(Data entries)
(** The state of the player: the state variable [exitProgress], the ref
    [pressTimer], the intervals the browser has running, the id the next
    [setInterval] returns (ids are positive), whether
    [document.exitFullscreen] exists, and the effects so far (the latest
    last). *)
Record Player := {
  exitProgress : float;
  pressTimer : option nat;
  intervals : list nat;
  nextTimer : nat;
  canExitFullscreen : bool;
  effects : list Effect
}.

Inductive Event :=
| startExit                 (* onMouseDown, onTouchStart *)
| cancelExit                (* onMouseUp, onMouseLeave, onTouchEnd *)
| fire (timer : nat).       (* the interval [timer] is due *)

Definition clearInterval (timer : option nat) (running : list nat) : list nat :=
  match timer with
  | Some t => filter (fun u => negb (u =? t)%nat) running
  | None => running
  end.

(** [if (pressTimer.current)]: [null] and the number 0 are falsy. *)
Definition truthy (timer : option nat) : bool :=
  match timer with
  | Some (S _) => true
  | _ => false
  end.

(** The updater passed to [setExitProgress] by the interval's callback. *)
Definition advance (p : Player) : Player :=
  let prev := exitProgress p in
  let next := prev + 2 in
  let heard := effects p ++ [modulateEnvironment (1 - (next / 100))] in
  if 100 <=? next then
    {| exitProgress := 100;
       pressTimer := pressTimer p;
       intervals := clearInterval (pressTimer p) (intervals p);
       nextTimer := nextTimer p;
       canExitFullscreen := canExitFullscreen p;
       effects := heard
                  ++ (if canExitFullscreen p then [exitFullscreen] else [])
                  ++ [modulateEnvironment 1; onExit] |}
  else
    {| exitProgress := next;
       pressTimer := pressTimer p;
       intervals := intervals p;
       nextTimer := nextTimer p;
       canExitFullscreen := canExitFullscreen p;
       effects := heard |}.
Lemma exerciseRetention_files : forall fuel a,
  0 < ChunkSize a -> 0 <= Retention a ->
  0 <= StartTime a <= Int64.max_int -> 0 <= EndTime a ->
  EndTime a + ChunkSize a <= Int64.max_int ->
  (Z.to_nat (EndTime a - StartTime a) <= fuel)%nat ->
  exists a', exerciseRetention fuel a = Ok a'
    /\ StartTime a <= StartTime a'
    /\ (StartTime a' = StartTime a
        \/ (ChunkSize a | StartTime a')
           /\ StartTime a' - ChunkSize a < EndTime a - Retention a)
    /\ (forall k, swept (ChunkSize a) (StartTime a) (StartTime a') k ->
          chunk_files (disk a') !! k = None)
    /\ (forall k, ~ swept (ChunkSize a) (StartTime a) (StartTime a') k ->
          chunk_files (disk a') !! k = chunk_files (disk a) !! k)
    /\ (forall k f, chunk_files (disk a') !! k = Some f ->
          chunk_files (disk a) !! k = Some f).
Proof.
  induction fuel as [|fuel IH]; intros a Hc Hr Hs He Hmax Hfuel.
  - exists a. simpl. rewrite sub_id by (range; lia).
    destruct (Z.ltb_spec (Retention a) (EndTime a - StartTime a)); [lia|].
    split; [done|]. split; [lia|]. split; [by left|].
    split; [|done]. intros k (_ & ? & ?). lia.
  - simpl. rewrite sub_id by (range; lia).
    destruct (Z.ltb_spec (Retention a) (EndTime a - StartTime a)) as [Hlt|].
    2:{ exists a. split; [done|]. split; [lia|]. split; [by left|].
        split; [|done]. intros k (_ & ? & ?). lia. }
    destruct (chunkStart_any a (StartTime a) Hc)
      as (s & -> & Hds & Hs1 & Hs2 & _); [range; lia|].
    simpl. rewrite add_id by (range; lia).
    match goal with |- context [exerciseRetention fuel ?b] =>
      destruct (IH b) as (a' & -> & Hle & Hmoved & Hgone & Hkept & Hsub)
    end; simpl in *; try (range; lia).
    exists a'. split; [done|]. split; [lia|].
    assert (Hnot : ~ swept (ChunkSize a) (s + ChunkSize a) (StartTime a') s).
    { intros (_ & ? & _). lia. }
    split; [|split; [|split]].
    + right. destruct Hmoved as [->|[? ?]].
      * split; [by apply Z.divide_add_r|lia].
      * split; [done|lia].
    + intros k (Hdk & Hk1 & Hk2).
      destruct (decide (k = s)) as [->|Hne].
      * rewrite (Hkept s Hnot). apply lookup_delete_None. by left.
      * apply Hgone. split; [done|].
        pose proof (multiples_apart _ k s Hc Hdk Hds ltac:(lia) Hne). lia.
    + intros k Hk.
      assert (Hne : s <> k).
      { intros <-. apply Hk. split; [done|]. split; lia. }
      rewrite Hkept; [by rewrite lookup_delete_ne|].
      intros (? & ? & ?). apply Hk. split; [done|]. split; lia.
    + intros k f Hf. apply Hsub in Hf.
      by apply lookup_delete_Some in Hf as [_ Hf].
Qed.

End Sweep.
(* ===== verification/_CoqProject ===== *)
-Q . S2P
Prelude.v
Codec.v
Sha256.v
GoIO.v
UpkiIndex.v
Cryptobyte.v
Clubcard.v
CrliteParser.v
Crlite.v
Ribbon.v
ClubcardEncode.v
ClubcardAnswers.v
IndexEncode.v
Sct.v
Checker.v
BuiltCache.v
CheckerConc.v
CheckerPasses.v
CheckerUpdates.v
Path.v
Cache.v
JsonLex.v
Json.v
Manifest.v
Cmd.v
Flag.v
HttpsCmd.v
BuiltDirectory.v
BuiltUpdates.v
BuiltCommands.v
Conformance.v
(* ===== verification/Codec.v ===== *)
(** * Sequences of encoded items

    Readers of the modelled formats are counted loops over (input, accumulator):
    this file relates such a loop to the concatenation of the encodings of the
    items it accepts, and to the map, set or list it accumulates. *)
From S2P Require Import Prelude.

(** [fold_opt step acc bs] folds a partial step.  [for_n_reads]: a counted loop over
    (input, accumulator) whose body consumes exactly the encodings of the items it
    accepts consumes exactly the concatenation of the encodings. *)
Fixpoint fold_opt {A B} (step : A -> B -> option A) (acc : A) (bs : list B) : option A :=
  match bs with
  | [] => Some acc
  | b :: bs' => match step acc b with Some acc' => fold_opt step acc' bs' | None => None end
  end.

Definition encode_all {B} (enc : B -> bytes) (bs : list B) : bytes := concat (map enc bs).

Lemma for_n_reads {A B} (P : B -> Prop) (enc : B -> bytes) (step : A -> B -> option A)
    (body : Z -> bytes * A -> result (bytes * A)) (n : nat) (lo : Z) s acc s' acc' :
  (forall i s acc s' acc', body i (s, acc) = Ok (s', acc') <->
     exists b, P b /\ s = enc b ++ s' /\ step acc b = Some acc') ->
  for_n n lo body (s, acc) = Ok (s', acc') <->
  exists bs, length bs = n /\ Forall P bs /\ s = encode_all enc bs ++ s'
             /\ fold_opt step acc bs = Some acc'.
Proof.
  intros Hb. revert lo s acc. induction n as [|n IH]; intros lo s acc; cbn [for_n].
  - split.
    + intros [= <- <-]. by exists [].
    + intros ([|b bs] & Hl & _ & -> & Hf); [|done]. simpl in *. by simplify_eq.
  - rewrite bind_Ok. split.
    + intros ([s1 acc1] & H1 & H2). apply Hb in H1 as (b & HP & -> & Hs).
      apply IH in H2 as (bs & Hl & HF & -> & Hf). exists (b :: bs).
      split; [simpl; lia|]. split; [by constructor|]. split.
      * unfold encode_all. simpl. by rewrite <- app_assoc.
      * simpl. by rewrite Hs.
    + intros ([|b bs] & Hl & HF & -> & Hf); [done|]. simpl in Hf.
      apply Forall_cons in HF as [HP HF].
      destruct (step acc b) as [acc1|] eqn:Hs; [|done].
      exists (encode_all enc bs ++ s', acc1). split.
      * apply Hb. exists b. split; [done|]. split; [|done].
        unfold encode_all. simpl. by rewrite <- app_assoc.
      * apply IH. exists bs. simpl in Hl. by split; [lia|].
Qed.

(** Steps: append an item; add to a set; insert a fresh key. *)
Definition step_app {A} (acc : list A) (b : A) : option (list A) := Some (acc ++ [b]).
Definition step_add (acc : gset bytes) (b : bytes) : option (gset bytes) := Some ({[b]} ∪ acc).
Definition step_insert {A B} (f : B -> A) (acc : gmap bytes A) (kb : bytes * B)
    : option (gmap bytes A) :=
  match acc !! kb.1 with Some _ => None | None => Some (<[kb.1 := f kb.2]> acc) end.

Lemma fold_step_app {A} (acc bs : list A) : fold_opt step_app acc bs = Some (acc ++ bs).
Proof.
  revert acc. induction bs as [|b bs IH]; intros acc; simpl; [by rewrite app_nil_r|].
  by rewrite IH, <- app_assoc.
Qed.

Lemma fold_step_add acc bs : fold_opt step_add acc bs = Some (list_to_set bs ∪ acc).
Proof.
  revert acc. induction bs as [|b bs IH]; intros acc; simpl.
  - by rewrite (left_id_L ∅ (∪)).
  - rewrite IH. f_equal. set_solver.
Qed.

(** The map of a list of keyed items. *)
Definition entries {A B} (f : B -> A) (l : list (bytes * B)) : gmap bytes A :=
  list_to_map (prod_map id f <$> l).

Lemma entries_fst {A B} (f : B -> A) (l : list (bytes * B)) : (prod_map id f <$> l).*1 = l.*1.
Proof. induction l as [|[k b] l IH]; [done|]. exact (f_equal (cons k) IH). Qed.

Lemma entries_None {A B} (f : B -> A) (l : list (bytes * B)) k :
  k ∉ l.*1 -> entries f l !! k = None.
Proof. intros H. unfold entries. apply not_elem_of_list_to_map_1. by rewrite entries_fst. Qed.

Lemma entries_Some {A B} (f : B -> A) (l : list (bytes * B)) k a :
  NoDup l.*1 -> entries f l !! k = Some a <-> exists b, (k, b) ∈ l /\ a = f b.
Proof.
  intros Hn. unfold entries. rewrite <- elem_of_list_to_map by (by rewrite entries_fst).
  rewrite list_elem_of_fmap. split.
  - intros ([k' b] & [= -> ->] & H). by exists b.
  - intros (b & H & ->). by exists (k, b).
Qed.

Lemma fold_step_insert {A B} (f : B -> A) l acc m :
  fold_opt (step_insert f) acc l = Some m <->
  NoDup l.*1 /\ (forall k, k ∈ l.*1 -> acc !! k = None) /\ m = entries f l ∪ acc.
Proof.
  revert acc. induction l as [|[k b] l IH]; intros acc.
  - change (entries f []) with (∅ : gmap bytes A). simpl. rewrite (left_id_L ∅ (∪)).
    split; [intros [= <-]|intros (_ & _ & ->)]; [|done].
    split; [constructor|]. split; [set_solver|done].
  - cbn [fold_opt fmap list_fmap fst]. unfold step_insert at 1. cbn [fst snd].
    destruct (acc !! k) eqn:Hk.
    { split; [done|]. intros (_ & H & _). rewrite (H k) in Hk; [done|set_solver]. }
    change (entries f ((k, b) :: l)) with (<[k := f b]> (entries f l)).
    rewrite IH, NoDup_cons. split.
    + intros (Hn & Ha & ->).
      assert (k ∉ l.*1) as Hkl.
      { intros Hin. specialize (Ha k Hin). by rewrite lookup_insert_eq in Ha. }
      split; [done|]. split.
      * intros j [->|Hj]%elem_of_cons; [done|]. specialize (Ha j Hj).
        rewrite lookup_insert_ne in Ha; [done|]. by intros ->.
      * rewrite <- insert_union_l, insert_union_r; [done|by apply entries_None].
    + intros ([Hkl Hn] & Ha & ->). split; [done|]. split.
      * intros j Hj. rewrite lookup_insert_ne by (by intros ->). apply Ha. by right.
      * rewrite <- insert_union_l, insert_union_r; [done|by apply entries_None].
Qed.

Lemma fold_step_insert_empty {A B} (f : B -> A) l m :
  fold_opt (step_insert f) ∅ l = Some m <-> NoDup l.*1 /\ m = entries f l.
Proof.
  rewrite fold_step_insert, (right_id_L ∅ (∪)).
  split; [naive_solver|]. intros [Hn ->]. split; [done|]. split; [|done].
  intros k _. apply lookup_empty.
Qed.

(** ** Lengths of encodings *)
Lemma encode_all_length_le {B} (enc : B -> bytes) (n : nat) (bs : list B) :
  Forall (fun b => n <= length (enc b))%nat bs -> (n * length bs <= length (encode_all enc bs))%nat.
Proof.
  intros H. induction H as [|b bs Hb _ IH]; simpl; [lia|].
  unfold encode_all in *. simpl. rewrite length_app. lia.
Qed.

Lemma encode_all_app {B} (enc : B -> bytes) (l k : list B) :
  encode_all enc (l ++ k) = encode_all enc l ++ encode_all enc k.
Proof. unfold encode_all. by rewrite map_app, concat_app. Qed.

(** A loop that appends an encoding at every turn. *)
Lemma fold_left_encode {A} (op : bytes -> A -> bytes) (enc : A -> bytes) l out :
  (forall out x, op out x = out ++ enc x) -> fold_left op l out = out ++ encode_all enc l.
Proof.
  intros H. revert out. induction l as [|x l IH]; intros out; simpl.
  - unfold encode_all. simpl. by rewrite app_nil_r.
  - rewrite IH, H. unfold encode_all. simpl. by rewrite <- app_assoc.
Qed.

Lemma encode_all_map {A B} (enc : B -> bytes) (f : A -> B) l :
  encode_all enc (map f l) = encode_all (fun x => enc (f x)) l.
Proof. unfold encode_all. by rewrite map_map. Qed.

(** ** Loops that check and collect

    A counted loop whose body either fails on item [i] with [bad i] or appends
    [f i] returns the first failure, or everything collected. *)
Fixpoint first_err (bad : Z -> option error) (lo : Z) (n : nat) : option error :=
  match n with
  | O => None
  | S m => match bad lo with Some e => Some e | None => first_err bad (lo + 1) m end
  end.

Fixpoint collect {A} (f : Z -> list A) (lo : Z) (n : nat) : list A :=
  match n with
  | O => []
  | S m => f lo ++ collect f (lo + 1) m
  end.

Definition err_or {A} (o : option error) (a : A) : result A :=
  match o with Some e => Err e | None => Ok a end.

Lemma for_n_collect {A} (bad : Z -> option error) (f : Z -> list A) body (n : nat) (lo : Z) acc :
  (forall i acc, lo <= i < lo + Z.of_nat n -> body i acc = err_or (bad i) (acc ++ f i)) ->
  for_n n lo body acc = err_or (first_err bad lo n) (acc ++ collect f lo n).
Proof.
  revert lo acc. induction n as [|n IH]; intros lo acc Hb; cbn [for_n first_err collect].
  - by rewrite app_nil_r.
  - rewrite Hb by lia. destruct (bad lo); [done|]. cbn [err_or]. go_simp.
    rewrite IH by (intros; apply Hb; lia). by rewrite app_assoc.
Qed.

Lemma for_n_check (bad : Z -> option error) body (n : nat) (lo : Z) (u : unit) :
  (forall i u, lo <= i < lo + Z.of_nat n -> body i u = err_or (bad i) tt) ->
  for_n n lo body u = err_or (first_err bad lo n) tt.
Proof.
  revert lo u. induction n as [|n IH]; intros lo [] Hb; cbn [for_n first_err]; [done|].
  rewrite Hb by lia. destruct (bad lo); [done|]. cbn [err_or]. go_simp.
  apply IH. intros; apply Hb; lia.
Qed.

Lemma first_err_None bad lo n :
  first_err bad lo n = None <-> forall i, lo <= i < lo + Z.of_nat n -> bad i = None.
Proof.
  revert lo. induction n as [|n IH]; intros lo; cbn [first_err].
  - split; [intros _ i; lia|done].
  - destruct (bad lo) eqn:E.
    + split; [done|]. intros H. rewrite (H lo) in E; [done|lia].
    + rewrite IH. split; intros H i Hi; [destruct (Z.eq_dec i lo) as [->|]; [done|]|]; apply H; lia.
Qed.

Lemma first_err_Some bad lo n e :
  first_err bad lo n = Some e -> exists i, lo <= i < lo + Z.of_nat n /\ bad i = Some e.
Proof.
  revert lo. induction n as [|n IH]; intros lo; cbn [first_err]; [done|].
  destruct (bad lo) eqn:E.
  - intros [= ->]. exists lo. split; [lia|done].
  - intros (i & Hi & H)%IH. exists i. split; [lia|done].
Qed.

Lemma first_err_ext bad bad' lo n :
  (forall i, lo <= i < lo + Z.of_nat n -> bad i = bad' i) -> first_err bad lo n = first_err bad' lo n.
Proof.
  revert lo. induction n as [|n IH]; intros lo H; cbn [first_err]; [done|].
  rewrite (H lo), IH; [done| |lia]. intros; apply H; lia.
Qed.

Lemma elem_of_collect {A} (f : Z -> list A) lo n x :
  x ∈ collect f lo n <-> exists i, lo <= i < lo + Z.of_nat n /\ x ∈ f i.
Proof.
  revert lo. induction n as [|n IH]; intros lo; cbn [collect].
  - split; [set_solver|]. intros (i & Hi & _). lia.
  - rewrite elem_of_app, IH. split.
    + intros [H|(i & Hi & H)]; [exists lo|exists i]; (split; [lia|done]).
    + intros (i & Hi & H). destruct (Z.eq_dec i lo) as [->|]; [by left|right].
      exists i. split; [lia|done].
Qed.

Lemma collect_app {A} (f : Z -> list A) lo n m :
  collect f lo (n + m) = collect f lo n ++ collect f (lo + Z.of_nat n) m.
Proof.
  revert lo. induction n as [|n IH]; intros lo; cbn [collect Nat.add].
  - by rewrite Z.add_0_r.
  - rewrite IH, <- app_assoc. do 3 f_equal. lia.
Qed.

Lemma length_collect1 {A} (f : Z -> list A) lo n :
  (forall i, length (f i) = 1%nat) -> length (collect f lo n) = n.
Proof.
  intros Hf. revert lo. induction n as [|n IH]; intros lo; cbn [collect]; [done|].
  by rewrite length_app, Hf, IH.
Qed.

(** ** Loops that read until the input is empty *)
Definition while_step {A} (empty : bytes -> bool) (body : bytes * A -> result (bytes * A))
    (st : bytes * A) : (bytes * A) + result A :=
  if empty st.1 then inr (Ok st.2) else
  match body st with
  | Ok st' => inl st'
  | Err e => inr (Err e)
  | Panic => inr Panic
  | OutOfFuel => inr OutOfFuel
  end.

Section WhileReads.
Context {B R : Type} (P : B -> Prop) (enc : B -> bytes) (f : B -> R)
  (empty : bytes -> bool) (body : bytes * list R -> result (bytes * list R)).
Hypothesis Hempty : forall s, empty s = (blen s =? 0).
Hypothesis Henc : forall b, enc b <> [].
Hypothesis Hbody : forall s acc s' acc', body (s, acc) = Ok (s', acc') <->
  exists b, P b /\ s = enc b ++ s' /\ acc' = acc ++ [f b].

Lemma while_runs_Ok s acc out :
  runs (while_step empty body) (s, acc) (Ok out) <->
  exists bs, Forall P bs /\ s = encode_all enc bs /\ out = acc ++ map f bs.
Proof.
  split.
  - intros H. remember (s, acc) as st eqn:Est. remember (Ok out) as r eqn:Er.
    revert s acc Est Er. induction H as [st r H|st st' r H Hr IH]; intros s acc -> ->;
      unfold while_step in H; rewrite Hempty in H; simpl in H.
    + destruct (Z.eqb_spec (blen s) 0) as [Hs|Hs].
      * injection H as <-. exists []. split; [done|]. rewrite app_nil_r. by destruct s.
      * destruct (body (s, acc)); naive_solver.
    + destruct (Z.eqb_spec (blen s) 0) as [Hs|Hs]; [done|].
      destruct (body (s, acc)) as [[s1 acc1]| | |] eqn:Eb; try done. injection H as <-.
      apply Hbody in Eb as (b & HP & -> & ->).
      destruct (IH _ _ eq_refl eq_refl) as (bs & HF & -> & ->).
      exists (b :: bs). split; [by constructor|]. split; [done|]. by rewrite <- app_assoc.
  - intros (bs & HF & -> & ->). revert acc. induction HF as [|b bs HP HF IH]; intros acc.
    + apply runs_exit. unfold while_step. rewrite Hempty. simpl. by rewrite app_nil_r.
    + apply (runs_next _ _ (encode_all enc bs, acc ++ [f b])).
      * unfold while_step. rewrite Hempty. simpl.
        destruct (Z.eqb_spec (blen (encode_all enc (b :: bs))) 0) as [H|_].
        { unfold encode_all, blen in H. simpl in H. rewrite length_app in H.
          pose proof (Henc b). destruct (enc b); [done|simpl in H; lia]. }
        by rewrite (proj2 (Hbody _ _ (encode_all enc bs) (acc ++ [f b]))) by by exists b.
      * specialize (IH (acc ++ [f b])). by rewrite <- app_assoc in IH.
Qed.

(** Fuel beyond the input length is enough, and the loop only fails as its body. *)
Lemma while_loop_runs p s acc :
  blen s < Z.pos p ->
  runs (while_step empty body) (s, acc) (run_loop p (while_step empty body) (s, acc)).
Proof.
  intros Hp. apply (run_loop_runs (fun _ => True) (fun st => blen st.1)); [|done|simpl; unfold blen in *; lia].
  intros [s1 acc1] [s2 acc2] _ H. split; [done|]. unfold while_step in H. simpl in *.
  destruct (empty s1); [done|]. destruct (body (s1, acc1)) as [[s3 acc3]| | |] eqn:Eb; try done.
  injection H as -> ->. apply Hbody in Eb as (b & _ & -> & _).
  unfold blen. rewrite length_app. pose proof (Henc b). destruct (enc b); [done|simpl; lia].
Qed.

Lemma while_loop_Ok p s acc out :
  blen s < Z.pos p ->
  run_loop p (while_step empty body) (s, acc) = Ok out <->
  exists bs, Forall P bs /\ s = encode_all enc bs /\ out = acc ++ map f bs.
Proof.
  intros Hp. rewrite <- while_runs_Ok. pose proof (while_loop_runs p s acc Hp) as Hr. split.
  - intros E. by rewrite E in Hr.
  - intros H. exact (runs_det _ _ _ _ Hr H).
Qed.

Lemma while_loop_fails (Q : error -> Prop) p s acc :
  blen s < Z.pos p -> (forall st, fails_with Q (body st)) ->
  fails_with Q (run_loop p (while_step empty body) (s, acc)).
Proof.
  intros Hp HQ. pose proof (while_loop_runs p s acc Hp) as Hr.
  induction Hr as [st r H|st st' r H Hr IH]; [|done].
  unfold while_step in H. destruct (empty st.1); [by injection H as <-|].
  specialize (HQ st). destruct (body st); simpl in HQ; (done || by injection H as <-).
Qed.
End WhileReads.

◆ WHAT TO PRODUCE: Every line above from the line with "in E; [done|lia]." to the line with "list A) lo n m", both included, must be reproduced exactly, and no other line may appear.

◆ RESULT OF THIS EXERCISE:
    + split; [done|]. intros H. rewrite (H lo) in E; [done|lia].
    + rewrite IH. split; intros H i Hi; [destruct (Z.eq_dec i lo) as [->|]; [done|]|]; apply H; lia.
Qed.

Lemma first_err_Some bad lo n e :
  first_err bad lo n = Some e -> exists i, lo <= i < lo + Z.of_nat n /\ bad i = Some e.
Proof.
  revert lo. induction n as [|n IH]; intros lo; cbn [first_err]; [done|].
  destruct (bad lo) eqn:E.
  - intros [= ->]. exists lo. split; [lia|done].
  - intros (i & Hi & H)%IH. exists i. split; [lia|done].
Qed.

Lemma first_err_ext bad bad' lo n :
  (forall i, lo <= i < lo + Z.of_nat n -> bad i = bad' i) -> first_err bad lo n = first_err bad' lo n.
Proof.
  revert lo. induction n as [|n IH]; intros lo H; cbn [first_err]; [done|].
  rewrite (H lo), IH; [done| |lia]. intros; apply H; lia.
Qed.

Lemma elem_of_collect {A} (f : Z -> list A) lo n x :
  x ∈ collect f lo n <-> exists i, lo <= i < lo + Z.of_nat n /\ x ∈ f i.
Proof.
  revert lo. induction n as [|n IH]; intros lo; cbn [collect].
  - split; [set_solver|]. intros (i & Hi & _). lia.
  - rewrite elem_of_app, IH. split.
    + intros [H|(i & Hi & H)]; [exists lo|exists i]; (split; [lia|done]).
    + intros (i & Hi & H). destruct (Z.eq_dec i lo) as [->|]; [by left|right].
      exists i. split; [lia|done].
Qed.

Lemma collect_app {A} (f : Z -> list A) lo n m :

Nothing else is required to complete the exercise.